Greta Wynn Davies recently joined Cheil Worldwide’s tech-enabled, end-to-end creative production network CYLNDR as UK Managing Director. CYLNDR has produced award-winning work for brands such as LinkedIn, Nike and Samsung and specialises in offering end-to-end creative production solutions for direct clients as well as Cheil Connec+, which gives clients access to bespoke teams and specialisms from across Cheil’s 53 offices and six agencies globally, including CYLNDR.

Her move to CYLNDR followed nearly seven years at VCCP / KIN where she was most recently Deputy Head of Film & Content at Girl&Bear, overseeing a catalogue of award-winning work resulting in a British Arrow, Cannes Lion Gold and countless other awards. 

Greta has produced campaigns for brands including Cadbury, O2 & Virgin, TfL, Canon, McLaren and Nationwide. During her 23 years in the industry, she has held creative, directing and producers’ roles spanning advertising, music videos and animation, in the UK and internationally.


LBB> What lasting impact has the experience of the pandemic had on how you and your agency think about and approach production?   

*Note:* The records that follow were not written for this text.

(* ===== verification/InterpFacts.v ===== *)
(** * The interpreter keeps its machine well formed

    A small program logic for the instruction monad, and the invariant of the
    interpreter: the two stacks stay inside their arrays, every slot, byte and
    global is a machine integer, each memory's data, byte size and page count
    agree, and the read-only parts of the environment (signatures, functions,
    tables, the instruction stream, the types of the globals) never change. *)

From S2P Require Import Prelude Opcode Float Numeric Interp.
#[local] Open Scope interp_scope.

(** ** The invariant *)

Record mem_ok (m : Memory) : Prop := {
  mem_length : Z.of_nat (length (mem_data m)) = mem_byte_size m;
  mem_pages : mem_byte_size m = lim_initial (mem_page_limits m) * WASM_PAGE_SIZE;
  mem_u32 : in_u 32 (mem_byte_size m);
  mem_bytes : bytes_ok (mem_data m);
  mem_max : lim_has_max (mem_page_limits m) = true ->
            lim_initial (mem_page_limits m) <= lim_max (mem_page_limits m)
}.

(** A host function answers machine integers. *)
Definition func_ok (f : Func) : Prop :=
  match func_body f with
  | HostFunc _ _ callback =>
      forall sig args, Forall (fun r => in_u 64 (tv_value r)) (snd (callback sig args))
  | DefinedFunc _ _ _ _ => True
  end.

Definition global_ok (g : Global) : Prop := in_u 64 (tv_value (gl_typed_value g)).

(** The declaration of a global: everything but its value. *)
Definition global_decl (g : Global) : WasmType * bool * Z :=
  (tv_type (gl_typed_value g), gl_mutable g, gl_import_index g).

(** The maximum of a memory is part of its type. *)
Definition mem_decl (m : Memory) : Z * bool :=
  (lim_max (mem_page_limits m), lim_has_max (mem_page_limits m)).

Record env_ok (e : Env) : Prop := {
  env_istream : bytes_ok (istream e);
  env_funcs : Forall func_ok (funcs e);
  env_memories : Forall mem_ok (memories e);
  env_globals : Forall global_ok (globals e)
}.

(** What no instruction changes. *)
Record same_decls (e0 e : Env) : Prop := {
  same_sigs : sigs e = sigs e0;
  same_funcs : funcs e = funcs e0;
  same_tables : tables e = tables e0;
  same_istream : istream e = istream e0;
  same_globals : global_decl <$> globals e = global_decl <$> globals e0;
  same_memories : mem_decl <$> memories e = mem_decl <$> memories e0
}.

(** [top] is [True] after a step and [False] after a trap: [ALLOCA] moves the
    top of the stack before it finds that there is no room. *)
Record thread_ok (top : bool) (t0 t : Stacks) : Prop := {
  vs_length : length (value_stack t) = length (value_stack t0);
  vs_slots : Forall (in_u 64) (value_stack t);
  vs_top_0 : 0 <= value_stack_top t;
  vs_top : top = true -> value_stack_top t <= Z.of_nat (length (value_stack t));
  cs_length : length (call_stack t) = length (call_stack t0);
  cs_slots : Forall (in_u 32) (call_stack t);
  cs_top : 0 <= call_stack_top t <= Z.of_nat (length (call_stack t))
}.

Greta> There wasn’t a lot of good to come out of Covid, but the Black Lives Matter movement was up there for me as something to build on. BLM triggered monumental, and I hope, exponential change. The lack of diversity in the film and TV industries has been a decades-long embarrassment. Still today, only roughly 12% of black employees take up senior roles in the industry and it’s not much better within film crews. More needs to be done. We need more initiatives to encourage diversity and inclusion in the film industry.


LBB> A good producer should be able to produce for any medium, from film to events to digital. Do you agree or disagree with this statement?  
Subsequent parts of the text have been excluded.